Following an urgent High Court application by Darg lawyer, Craig Assheton-Smith, on Thursday July 21, Judge Vincent Saldanha came to the shelter’s rescue ordering the City to immediately restore the water supply and not to disconnect the water supply again until the dispute regarding the account was resolved.

The water supply was restored later that day around 4pm. Mr Assheton-Smith said queries about the dispute of an outstanding amount of R127 746.32 had previously been raised with the City since 2011.

According to an affidavit presented to court, he made several attempts to speak to senior officials in the City’s water department but was unsuccessful and was told that his query would be attended to within 48 hours.

“In disconnecting the water supply, the City did not follow its own procedures that prohibit the disconnection of water supply where there is a dispute,” he said.

But according to Deputy Mayor, Ian Neilson, the account has been in arrears since August 2003 due haphazard payments, meaning the accounts are not paid monthly or on due dates.

According to Mr Neilson the total debt outstanding on the account is R152 511. 35, with the bulk of the debt being water charges of R114 580. 60.
Mr Neilson said the City can confirm that it is in receipt of the court order and in the process of preparing a report that would initiate the discussions between the City and Darg’s legal representatives.

The outcome will be presented to court in September.
Darg employee, Faustina Gardner, said although she was not present during the time the water was cut, water supply is vital to Darg’s functioning.
She said in addition to the cleaning of the cages, washing of the blankets and providing drinking water to the animals, sick animals in Darg’s care also need water.

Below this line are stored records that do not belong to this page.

Lemma run_cons c cs m :
  fst (run (c :: cs) m) = fst (run cs (fst (step c m))).
Proof.
  cbn [run]. unfold andThen.
  destruct (step c m) as [m1 e1]. cbn [fst].
  destruct (run cs m1). reflexivity.
Qed.

Lemma startTracking_state now modelName m :
  fst (startTracking now modelName m) =
  mkMonitor zeroMetrics true now [] (lastDisplayUpdate m)
            (Some (mkTimer METRICS_UPDATE_INTERVAL_MS true)) None.
Proof.
  unfold startTracking, clearTimeouts, resetMetrics, when, andThen, modify,
    effect.
  destruct m as [c t s b l [i|] [h|]]; reflexivity.
Qed.

(** ** C1: the total is the sum of the counts *)

Lemma sumCounts_cons c cs : sumCounts (c :: cs) = countOf c + sumCounts cs.
Proof. reflexivity. Qed.

Lemma feeding_total cs : forall m,
  Forall feeds cs -> isTracking m = true ->
  totalTokens (metricsAfter cs m) = totalTokens (currentMetrics m) + sumCounts cs.
Proof.
  unfold metricsAfter.
  induction cs as [| c cs IH]; intros m Hcs Ht.
  - cbn. lia.
  - inversion Hcs as [| ? ? Hc Hcs']; subst.
    rewrite run_cons. destruct c; cbn in Hc; try contradiction.
    + rewrite IH; trivial.
      * rewrite sumCounts_cons. cbn [step countOf].
        rewrite addTokens_totalTokens by assumption. lia.
      * cbn [step]. rewrite addTokens_isTracking. exact Ht.
    + assert (Hs : fst (step MetricsInterval m) = m).
      { cbn. unfold onMetricsInterval.
        destruct (metricsUpdateInterval m); [split_ifs |]; reflexivity. }
      rewrite Hs, IH, sumCounts_cons by assumption. cbn [countOf]. lia.
Qed.

(** C1.  After [startTracking], whatever the monitor held before, a
    sequence of [addTokens(c)] calls with [c >= 1] (broadcaster ticks
    allowed in between) leaves [totalTokens] equal to the sum of the
    counts. *)
Theorem totalTokens_is_sum m now modelName cs :
  Forall feeds cs ->
  totalTokens (metricsAfter (StartTracking now modelName :: cs) m) =
  sumCounts cs.
Proof.
  intros Hcs. unfold metricsAfter. rewrite run_cons.
  change (totalTokens (metricsAfter cs (fst (step (StartTracking now modelName) m)))
          = sumCounts cs).
  rewrite feeding_total; trivial.
  - cbn [step]. rewrite startTracking_state. cbn. lia.
  - cbn [step]. rewrite startTracking_state. reflexivity.
Qed.

Lemma totalTokens_is_sum_witness :
  Forall feeds [AddTokensAt 100 5; MetricsInterval; AddTokensAt 200 3] /\
  totalTokens
    (metricsAfter (StartTracking 0 "modelA" ::
                   [AddTokensAt 100 5; MetricsInterval; AddTokensAt 200 3])
                  init) = 8.
Proof.
  assert (H : Forall feeds
                [AddTokensAt 100 5; MetricsInterval; AddTokensAt 200 3]).
  { repeat constructor; cbn; lia. }
  split; [exact H |].
  exact (totalTokens_is_sum init 0 "modelA" _ H).
Defined.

During the Sentinel’s visit to Darg on Wednesday, she pointed out two dogs that were kept in quarantine due to sickness. The one suffered from leptospirosis, an infection of bacterial spirochetes, which dogs acquire when the bacteria penetrates the skin and spread through the body via the bloodstream.

“Dogs suffering from leptospirosis needs to drink a lot of water. If you observe her, you will see she runs back and forth to her water bowl often,” Ms Gardner said.

The other dog suffered from a skin condition and as part of her treatment, she needed to be dipped on a regular basis.

“If there is no water, she cannot be treated,” Ms Gardner said.
Darg office administrator, Oriana Lovato, also said the organisation can’t function optimally without water.

She said having no water made it difficult for the public who was visiting Darg at the time to make use of the toilet facilities.

“We also have a clinic here where we treat sick animals. We need water to clean the tables and the clinic and to wash our hands to keep it hygienic,” she said.
Mr Assheton-Smith said thankfully the animals suffered no harm as a result of the disconnection of the water supply.